◆ Problem statement: The output is the lines below from the one with "Definition Rollback (db tx : DB) : DB := db." through the one with "(** Writing a", both included, printed exactly and with no other line.

Collected data:
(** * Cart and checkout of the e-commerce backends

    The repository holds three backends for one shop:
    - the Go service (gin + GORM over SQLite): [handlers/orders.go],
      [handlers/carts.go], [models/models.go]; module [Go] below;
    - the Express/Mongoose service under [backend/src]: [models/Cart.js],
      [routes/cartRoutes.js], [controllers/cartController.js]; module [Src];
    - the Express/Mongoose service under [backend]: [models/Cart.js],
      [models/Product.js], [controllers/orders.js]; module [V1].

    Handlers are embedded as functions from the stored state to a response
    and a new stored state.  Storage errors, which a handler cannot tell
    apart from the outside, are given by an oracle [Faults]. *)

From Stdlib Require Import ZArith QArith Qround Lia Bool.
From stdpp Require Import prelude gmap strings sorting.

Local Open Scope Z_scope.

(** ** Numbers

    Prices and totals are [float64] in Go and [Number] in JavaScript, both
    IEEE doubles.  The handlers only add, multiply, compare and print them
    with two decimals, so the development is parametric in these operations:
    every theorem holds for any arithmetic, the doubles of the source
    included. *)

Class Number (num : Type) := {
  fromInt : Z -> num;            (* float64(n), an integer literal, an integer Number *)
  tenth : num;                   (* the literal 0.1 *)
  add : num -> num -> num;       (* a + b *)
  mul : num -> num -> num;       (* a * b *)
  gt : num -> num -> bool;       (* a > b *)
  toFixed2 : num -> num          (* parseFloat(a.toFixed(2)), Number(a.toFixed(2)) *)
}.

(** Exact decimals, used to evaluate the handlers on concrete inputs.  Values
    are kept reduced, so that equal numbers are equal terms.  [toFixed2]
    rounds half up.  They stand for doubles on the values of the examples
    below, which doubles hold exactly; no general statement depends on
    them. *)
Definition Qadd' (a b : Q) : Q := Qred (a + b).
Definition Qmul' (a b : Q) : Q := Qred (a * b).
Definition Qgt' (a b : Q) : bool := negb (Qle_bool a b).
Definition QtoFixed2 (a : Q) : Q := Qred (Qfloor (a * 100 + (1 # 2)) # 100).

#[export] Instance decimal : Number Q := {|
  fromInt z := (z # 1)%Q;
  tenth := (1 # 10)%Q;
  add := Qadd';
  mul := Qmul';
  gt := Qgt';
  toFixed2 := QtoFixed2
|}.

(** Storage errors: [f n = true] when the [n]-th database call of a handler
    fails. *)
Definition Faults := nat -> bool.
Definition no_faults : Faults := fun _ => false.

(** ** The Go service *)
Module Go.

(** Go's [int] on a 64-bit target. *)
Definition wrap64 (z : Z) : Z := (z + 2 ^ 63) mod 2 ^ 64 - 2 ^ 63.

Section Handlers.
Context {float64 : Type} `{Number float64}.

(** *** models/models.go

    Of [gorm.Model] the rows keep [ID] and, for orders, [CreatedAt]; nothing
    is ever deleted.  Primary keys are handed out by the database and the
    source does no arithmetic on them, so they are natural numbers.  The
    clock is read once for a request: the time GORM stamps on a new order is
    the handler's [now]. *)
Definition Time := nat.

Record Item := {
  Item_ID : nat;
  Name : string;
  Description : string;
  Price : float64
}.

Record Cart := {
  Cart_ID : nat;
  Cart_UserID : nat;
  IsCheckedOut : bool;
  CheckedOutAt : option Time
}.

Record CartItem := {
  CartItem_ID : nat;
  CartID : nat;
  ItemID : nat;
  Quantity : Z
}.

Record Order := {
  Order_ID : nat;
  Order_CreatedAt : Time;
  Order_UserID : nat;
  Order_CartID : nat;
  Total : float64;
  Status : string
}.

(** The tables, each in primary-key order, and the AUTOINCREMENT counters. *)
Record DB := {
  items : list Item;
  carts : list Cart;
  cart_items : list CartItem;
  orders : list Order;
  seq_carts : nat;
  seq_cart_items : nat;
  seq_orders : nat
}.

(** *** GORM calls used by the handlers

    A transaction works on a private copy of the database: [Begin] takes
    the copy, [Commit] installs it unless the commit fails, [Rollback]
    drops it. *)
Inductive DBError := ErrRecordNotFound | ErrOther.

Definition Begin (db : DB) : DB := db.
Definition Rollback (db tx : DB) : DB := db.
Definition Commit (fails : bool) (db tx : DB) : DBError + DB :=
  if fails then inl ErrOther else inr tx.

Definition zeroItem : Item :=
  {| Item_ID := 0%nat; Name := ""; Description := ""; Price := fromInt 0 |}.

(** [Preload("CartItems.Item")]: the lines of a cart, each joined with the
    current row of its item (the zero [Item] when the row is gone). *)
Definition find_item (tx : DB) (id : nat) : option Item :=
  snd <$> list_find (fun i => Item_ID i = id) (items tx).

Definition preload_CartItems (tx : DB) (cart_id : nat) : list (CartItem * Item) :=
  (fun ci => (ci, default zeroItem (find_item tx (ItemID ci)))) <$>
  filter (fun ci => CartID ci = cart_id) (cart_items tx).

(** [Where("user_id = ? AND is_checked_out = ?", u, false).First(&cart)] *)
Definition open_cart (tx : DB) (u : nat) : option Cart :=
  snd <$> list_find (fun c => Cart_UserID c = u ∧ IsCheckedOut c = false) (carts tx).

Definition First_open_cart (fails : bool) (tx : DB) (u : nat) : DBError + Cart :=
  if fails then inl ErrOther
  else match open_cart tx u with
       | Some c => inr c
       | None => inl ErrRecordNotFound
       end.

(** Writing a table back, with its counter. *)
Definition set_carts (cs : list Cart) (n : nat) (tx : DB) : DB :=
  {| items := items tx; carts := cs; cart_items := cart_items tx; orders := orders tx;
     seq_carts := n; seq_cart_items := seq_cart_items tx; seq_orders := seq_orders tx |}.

◆ Exercise solution:
Definition Rollback (db tx : DB) : DB := db.
Definition Commit (fails : bool) (db tx : DB) : DBError + DB :=
  if fails then inl ErrOther else inr tx.

Definition zeroItem : Item :=
  {| Item_ID := 0%nat; Name := ""; Description := ""; Price := fromInt 0 |}.

(** [Preload("CartItems.Item")]: the lines of a cart, each joined with the
    current row of its item (the zero [Item] when the row is gone). *)
Definition find_item (tx : DB) (id : nat) : option Item :=
  snd <$> list_find (fun i => Item_ID i = id) (items tx).

Definition preload_CartItems (tx : DB) (cart_id : nat) : list (CartItem * Item) :=
  (fun ci => (ci, default zeroItem (find_item tx (ItemID ci)))) <$>
  filter (fun ci => CartID ci = cart_id) (cart_items tx).

(** [Where("user_id = ? AND is_checked_out = ?", u, false).First(&cart)] *)
Definition open_cart (tx : DB) (u : nat) : option Cart :=
  snd <$> list_find (fun c => Cart_UserID c = u ∧ IsCheckedOut c = false) (carts tx).

Definition First_open_cart (fails : bool) (tx : DB) (u : nat) : DBError + Cart :=
  if fails then inl ErrOther
  else match open_cart tx u with
       | Some c => inr c
       | None => inl ErrRecordNotFound
       end.

(** Writing a table back, with its counter. *)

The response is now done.